Plaque at the former location of Edward Gibbon’s house in Lausanne

It was an accident of education that brought Gibbon to Lausanne. After a fraught year at Magdalen College, Oxford, the sixteen year-old convert to Catholicism was sent to lodge with Daniel Pavillard, a Reformed minister in Lausanne, who was supposed to sort him out. Daddy threatened to cut him off without pocket money if he didn’t leave the Scarlet Woman of Rome. Gibbon spent five formative years in Switzerland. A second stay in Lausanne many years later, from September 1783 to August 1787, sealed his connection to the city. His old friend from teenage years, Jacques Georges Deyverdun, the French translator of Goethe, died in 1789, and willed Gibbon his home in Lausanne, La Grotte, demolished in 1896.

Ground plan of the location of the Maison de la Grotte in relation to the Gibbon Hotel.

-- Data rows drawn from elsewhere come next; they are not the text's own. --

(* ===== verification/PosixFs.v ===== *)
(** * Files and directories

    What the stores use of Python's [os] module on a POSIX system: calls
    relative to a directory descriptor, on a tree of inodes. The kernel resolves
    a path component by component, follows symbolic links (at most 40 of them),
    goes up on [..], and starts over at the root directory (inode 0) for an
    absolute path.

    A run carries a script of [event]s, one per system call: what other
    processes do to the tree just before the call ([ev_before], any change at
    all), whether the call fails, and how many bytes it moves at most. Past the
    end of the script nothing interferes and nothing fails. Every call that
    goes through is logged with the trees before and after it. *)
From Stdlib Require Import Ascii Strings.Byte.
From S2P Require Import Prelude PyStr Wp.

Abbreviation bytes := (list Byte.byte).

Inductive node :=
  | NDir (parent : nat) (entries : gmap string nat)
  | NFile (data : bytes)
  | NLink (target : string).

Record Fs := { fs_nodes : gmap nat node; fs_next : nat }.

Record event := { ev_before : Fs -> Fs; ev_fails : bool; ev_count : option nat }.
Definition quiet_event : event := {| ev_before := id; ev_fails := false; ev_count := None |}.

(** An open descriptor: its inode and the offset in it. *)
Record Os := { os_fs : Fs; os_fds : gmap nat (nat * nat); os_next_fd : nat; os_script : list event; os_log : list (Fs * Fs) }.

(** ** The tree *)

Definition entries_of (fs : Fs) (ino : nat) : option (gmap string nat) :=
  match fs_nodes fs !! ino with Some (NDir _ es) => Some es | _ => None end.
Definition set_node (ino : nat) (n : node) (fs : Fs) : Fs := {| fs_nodes := <[ino := n]> (fs_nodes fs); fs_next := fs_next fs |}.
Definition set_entries (ino : nat) (es : gmap string nat) (fs : Fs) : Fs :=
  match fs_nodes fs !! ino with Some (NDir up _) => set_node ino (NDir up es) fs | _ => fs end.
(** A new inode linked as [name] in the directory [dir]. *)
Definition link_new (dir : nat) (name : string) (n : node) (fs : Fs) : Fs :=
  let ino := fs_next fs in
  let fs' := {| fs_nodes := <[ino := n]> (fs_nodes fs); fs_next := S ino |} in
  match entries_of fs dir with Some es => set_entries dir (<[name := ino]> es) fs' | None => fs' end.

(** Path resolution from the directory [dir]. *)
Definition walk (fs : Fs) (follow_last : bool) : nat -> nat -> list string -> option nat :=
  fix walk (links : nat) :=
    fix go (dir : nat) (path : list string) {struct path} : option nat :=
      match path with
      | [] => Some dir
      | c :: rest =>
          match fs_nodes fs !! dir with
          | Some (NDir up es) =>
              if bool_decide (c = "") || bool_decide (c = ".") then go dir rest
              else if bool_decide (c = "..") then go up rest
              else
                match es !! c with
                | None => None
                | Some ino =>
                    match fs_nodes fs !! ino with
                    | None => None
                    | Some (NLink target) =>
                        if negb follow_last && bool_decide (rest = []) then Some ino
                        else
                          match links with
                          | O => None
                          | S links => walk links (if startswith "/" target then 0%nat else dir) (split_on "/" target ++ rest)
                          end
                    | Some _ => go ino rest
                    end
                end
          | _ => None
          end
      end.
Definition max_links : nat := 40.

Definition resolve (fs : Fs) (follow_last : bool) (dir : nat) (path : string) : option nat :=
  if bool_decide (path = "") then None
  else walk fs follow_last max_links (if startswith "/" path then 0%nat else dir) (split_on "/" path).

(** The directory and the last component that a call creating, renaming or
    removing [path] works on. *)
Definition locate (fs : Fs) (dir : nat) (path : string) : option (nat * string) :=
  match rev (split_on "/" path) with
  | [] => None
  | name :: up =>
      if bool_decide (name = "") || bool_decide (name = ".") || bool_decide (name = "..") then None
      else
        match walk fs true max_links (if startswith "/" path then 0%nat else dir) (rev up) with
        | Some parent => if entries_of fs parent is Some _ then Some (parent, name) else None
        | None => None
        end
  end.

(** ** System calls *)

Definition Kernel : Type := Fs * gmap nat (nat * nat).
Abbreviation K := (M Kernel).

Definition sys {A} (act : nat -> event -> K A) : M Os A :=
  fun w =>
    let ev := default quiet_event (head (os_script w)) in
    let fs := ev_before ev (os_fs w) in
    let '(r, (fs', fds')) := if ev_fails ev then (Raise OSError, (fs, os_fds w)) else act (os_next_fd w) ev (fs, os_fds w) in
    (r, {| os_fs := fs'; os_fds := fds'; os_next_fd := S (os_next_fd w); os_script := tail (os_script w);
           os_log := os_log w ++ [(fs, fs')] |}).

Definition k_fail {A} (e : exn) : K A := raise e.
Definition k_inode (fd : nat) : K nat := fun k => match k.2 !! fd with Some (ino, _) => (Ok ino, k) | None => (Raise OSError, k) end.
Definition k_set_fs (f : Fs -> Fs) : K unit := modify (fun k => (f k.1, k.2)).
Definition k_open (fd ino : nat) : K nat := fun k => (Ok fd, (k.1, <[fd := (ino, 0%nat)]> k.2)).

(** A path argument: Python refuses a null character before the call. *)
Definition path_arg {A} (path : string) (m : M Os A) : M Os A :=
  if str_in_char (ascii_of_nat 0) path then raise (ValueError "embedded null byte") else m.

Definition os_mkdir (name : string) (dir_fd : nat) : M Os unit :=
  path_arg name (sys (fun _ _ =>
    let* dir := k_inode dir_fd in
    let* fs := gets fst in
    match locate fs dir name with
    | None => k_fail (if resolve fs false dir name is Some _ then FileExistsError else FileNotFoundError)
    | Some (parent, last) =>
        match (entries_of fs parent ≫= lookup last) with
        | Some _ => k_fail FileExistsError
        | None => k_set_fs (link_new parent last (NDir parent ∅))
        end
    end)).

(** [os.open(name, O_RDONLY | O_DIRECTORY | O_NOFOLLOW, dir_fd=dir_fd)] and
    [os.open(name, O_RDONLY | O_NOFOLLOW, dir_fd=dir_fd)]: the last component
    must not be a symbolic link, and must be a directory in the first case. *)
Definition os_open_nofollow (directory : bool) (name : string) (dir_fd : nat) : M Os nat :=
  path_arg name (sys (fun new_fd _ =>
    let* dir := k_inode dir_fd in
    let* fs := gets fst in
    match resolve fs false dir name with
    | None => k_fail FileNotFoundError
    | Some ino =>
        match fs_nodes fs !! ino with
        | Some (NDir _ _) => k_open new_fd ino
        | Some (NFile _) => if directory then k_fail OSError else k_open new_fd ino
        | _ => k_fail OSError
        end
    end)).

(** [os.open(name, O_CREAT | O_EXCL | O_RDWR | O_NOFOLLOW, mode, dir_fd=dir_fd)] *)
Definition os_open_new (name : string) (dir_fd : nat) : M Os nat :=
  path_arg name (sys (fun new_fd _ =>
    let* dir := k_inode dir_fd in
    let* fs := gets fst in
    match locate fs dir name with
    | None => k_fail FileNotFoundError
    | Some (parent, last) =>
        match (entries_of fs parent ≫= lookup last) with
        | Some _ => k_fail FileExistsError
        | None => do* k_set_fs (link_new parent last (NFile [])) in k_open new_fd (fs_next fs)
        end
    end)).

(** The bytes a write at [off] leaves. *)
Definition overwrite (old : bytes) (off : nat) (data : bytes) : bytes :=
  take off old ++ replicate (off - length old) x00 ++ data ++ drop (off + length data) old.

(** [os.write(fd, data)]: how many bytes went out. *)
Definition os_write (fd : nat) (data : bytes) : M Os nat :=
  sys (fun _ ev k =>
    match k.2 !! fd with
    | Some (ino, off) =>
        match fs_nodes k.1 !! ino with
        | Some (NFile old) =>
            let out := take (default (length data) (ev_count ev)) data in
            (Ok (length out), (set_node ino (NFile (overwrite old off out)) k.1, <[fd := (ino, off + length out)%nat]> k.2))
        | _ => (Raise OSError, k)
        end
    | None => (Raise OSError, k)
    end).

Definition os_fsync (fd : nat) : M Os unit := sys (fun _ _ => let* _ := k_inode fd in ret tt).

(** A descriptor is gone even when [close] reports an error. *)
Definition os_close (fd : nat) : M Os unit :=
  fun w => let '(r, w') := sys (fun _ _ => let* _ := k_inode fd in ret tt) w in
    (r, {| os_fs := os_fs w'; os_fds := delete fd (os_fds w'); os_next_fd := os_next_fd w'; os_script := os_script w';
           os_log := os_log w' |}).

(** [os.rename(src, dst, src_dir_fd=dir_fd, dst_dir_fd=dir_fd)]: two names of
    one inode are left alone, and a directory and a file do not replace each
    other. *)
Definition os_rename (src dst : string) (dir_fd : nat) : M Os unit :=
  path_arg src (path_arg dst (sys (fun _ _ =>
    let* dir := k_inode dir_fd in
    let* fs := gets fst in
    match locate fs dir src, locate fs dir dst with
    | Some (p1, n1), Some (p2, n2) =>
        match entries_of fs p1 ≫= lookup n1 with
        | None => k_fail FileNotFoundError
        | Some ino =>
            let is_dir i := bool_decide (is_Some (entries_of fs i)) in
            let move := k_set_fs (fun fs =>
              let fs1 := set_entries p1 (delete n1 (default ∅ (entries_of fs p1))) fs in
              set_entries p2 (<[n2 := ino]> (default ∅ (entries_of fs1 p2))) fs1) in
            match entries_of fs p2 ≫= lookup n2 with
            | Some ino' => if bool_decide (ino = ino') then ret tt else if is_dir ino || is_dir ino' then k_fail OSError else move
            | None => move
            end
        end
    | _, _ => k_fail FileNotFoundError
    end))).

Definition os_unlink (name : string) (dir_fd : nat) : M Os unit :=
  path_arg name (sys (fun _ _ =>
    let* dir := k_inode dir_fd in
    let* fs := gets fst in
    match locate fs dir name with
    | None => k_fail FileNotFoundError
    | Some (parent, last) =>
        match entries_of fs parent ≫= lookup last with
        | None => k_fail FileNotFoundError
        | Some ino =>
            if bool_decide (is_Some (entries_of fs ino)) then k_fail OSError
            else k_set_fs (fun fs => set_entries parent (delete last (default ∅ (entries_of fs parent))) fs)
        end
    end)).

(** [S_ISREG(os.fstat(fd).st_mode)] *)
Definition os_fstat_regular (fd : nat) : M Os bool :=
  sys (fun _ _ => let* ino := k_inode fd in gets (fun k => match fs_nodes k.1 !! ino with Some (NFile _) => true | _ => false end)).

Definition os_fstat_directory (fd : nat) : M Os bool :=
  sys (fun _ _ => let* ino := k_inode fd in gets (fun k => bool_decide (is_Some (entries_of k.1 ino)))).
(** File modes are not modelled. *)
Definition os_fchmod (fd : nat) : M Os unit := sys (fun _ _ => let* _ := k_inode fd in ret tt).

(** [os.read(fd, n)]: at most [n] bytes, none at the end of the file only. *)
Definition os_read (fd : nat) (n : nat) : M Os bytes :=
  sys (fun _ ev k =>
    match k.2 !! fd with
    | Some (ino, off) =>
        match fs_nodes k.1 !! ino with
        | Some (NFile data) =>
            let chunk := take (Nat.max 1 (Nat.min n (default n (ev_count ev)))) (drop off data) in
            (Ok chunk, (k.1, <[fd := (ino, off + length chunk)%nat]> k.2))
        | _ => (Raise OSError, k)
        end
    | None => (Raise OSError, k)
    end).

Charles Dickens spent six months in Lausanne in 1846, working on a Christmas book and on the early chapters of his novel Dombey and Son. “I never saw so many booksellers’ shops crammed within the same space, as in the steep up-and-down streets of Lausanne,” he wrote his friend and biographer John Forster. He stayed a couple of days at the Gibbon Hotel with his wife, his children, four maids and a dog.

Rosemont, where Dickens stayed for six months in Lausanne.

Dickens considered renting the Villa l’Elysée where today there is a photography museum.  But he opted for a smallish house called Rosemont for ten pounds a month. “It is beautifully situated on the hill that rises from the lake, within ten minutes walk of this hotel, and furnished, though scantily as all here are, better than others … my little study is upstairs, and looks out, from two French windows opening into a balcony, on the lake and mountains…” At the end of a month he had the first four chapters of Dombey and Son ready to show.

The Villa Rosemont as it was in Dickens’ day is no longer standing but a pink stucco building on the corner of Avenue Charles-Dickens and Avenue Auguste-Tissot appears to be where it was located. It may have been a girls’ school for a while during the last couple of decades of the nineteenth century, reminiscent of Muriel Spark’s Finishing School, also set in the area.

Perhaps the fate of Dickens’ Rosemont in Lausanne: French, the ‘ornamental arts’, lawn tennis, a spot of gym and a cold shower.

Dickens was a walker, regularly going out along the vineyard paths towards Lavaux for his evening constitutional. In a later novel, Little Dorrit, he moves the narrative to an ascent of the St. Bernard Pass. In a letter to his biographer John Forster he describes the pass:

I wish to God you could see that place. A great hollow on the top of a range of dreadful mountains, fenced in by riven rocks of every shape and colour: and in the midst, a black lake, with phantom clouds perpetually stalking over it. Peaks, and points, and plains of eternal ice and snow, bounding the view, and shutting out the world on every side: the lake reflecting nothing: and no human figure in the scene.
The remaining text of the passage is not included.